1. Tudo o que foi lido e meditado é transformado em uma conversa orante com Deus.
2. A oração é o instante no qual se é convidado a falar com Deus através do louvor, do agradecimento, do pedido, da súplica, do oferecimento, do perdão dirigido a ele: “Senhor, eu te peço… Eu te louvo e agradeço meu Deus…”. Dialogar diretamente com Deus: tenha “um trato de amizade com aquele que nos ama” (Santa Teresa). É necessário silêncio…
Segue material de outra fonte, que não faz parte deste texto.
Fixpoint add_instructions (name_of : nat -> string) (formats : list ac_dec_format) (k : nat)
    (dec : ac_decoder) (instrs : list ac_dec_instr) : exec (ac_decoder * list ac_dec_instr) :=
  match instrs with
  | [] => Ret (dec, [])
  | instr :: instrs =>
      fmt ← FindFormat formats (i_format instr);
      '(dec, instr) ← AddToDecoder name_of dec k instr fmt;
      '(dec, instrs) ← add_instructions name_of formats (S k) dec instrs;
      Ret (dec, set_i_size (Z.quot (fmt_size fmt) 8) instr :: instrs)
  end.

Definition instr_name (instrs : list ac_dec_instr) (k : nat) : string :=
  match instrs !! k with Some i => i_name i | None => "" end.

Definition CreateDecoder (formats : list ac_dec_format) (instructions : list ac_dec_instr)
    : exec ac_decoder_full :=
  let nFields := Z.of_nat (count_fields formats) + 1 in
  let '(allFields, formats) := PutIDs (number_formats 0 formats) in
  '(dec, instructions) ← add_instructions (instr_name instructions) formats 0 DNull instructions;
  Ret (MkFull dec formats allFields instructions nFields).

(** ** The run-time decoder *)

(** The size of [chosenPath]. *)
Definition MAX_DECODER_DEPTH : nat := 64.

(** How the search ends: at the node of an instruction, with the chain of its
    operands, or without a match. *)
Inductive search_result :=
  | Found (k : nat) (operands : ac_decoder) (fields : list Z)
  | NotFound.

Section Decode.
(** [GetBits buffer &quant first_bit size sign], assigned to a [long long];
    [fields]: the vector of distinct fields. *)
Context (GetBits : Z -> Z -> Z -> Z) (allFields : list ac_dec_field).

Definition field_bits (f : ac_dec_field) : Z := s64 (GetBits (f_first_bit f) (f_size f) (f_sign f)).

(** The locals [field] and [field_value]; [None] is [field = 0]. *)
Notation cache := (option (ac_dec_field * Z)).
4º Degrau – Contemplação (Contemplatio)
Contemplar é ver a vida com os olhos da fé. É sentir, quase intuitivamente, a presença da Santíssima Trindade ao nosso lado. Esse passo está ligado ao anterior; às vezes, não percebemos quando termina um e começa o outro. Volte-se para a sua realidade (ao seu dia a dia) e veja sua vida com o olhar iluminado pelo Espírito Santo. Não se trata de pensar “o que fazer”, mas de como irá seguir Jesus a partir desse texto? É a primazia do ser sobre o fazer. Este último será o resultado de um novo ser humano: discípulo missionário de Jesus Cristo.
Atenção! Este método é fascinante, mas exigente. Não supõe saber ou ter grandes estudos, mas requer dedicação e escuta atenta à Palavra de Deus. Se alguém ler o texto bíblico sem seguir o método orante, dificilmente entenderá os quatro degraus. Há alguns que dizem que é muito difícil seguir este processo, certamente porque querem resultados imediatos e não dão tempo para escutar o Senhor. Para seguir este método, é preciso muita humildade e deixar o Senhor falar. É preciso se livrar de conceitos prontos sobre o texto lido. Evite-se, igualmente, logo tirar uma mensagem para pôr em prática. Essa aplicabilidade da Palavra depende de uma escuta mais atenta, pois nem sempre o Senhor pede que se faça algo, mas solicita uma mudança em nosso ser – a nossa conversão.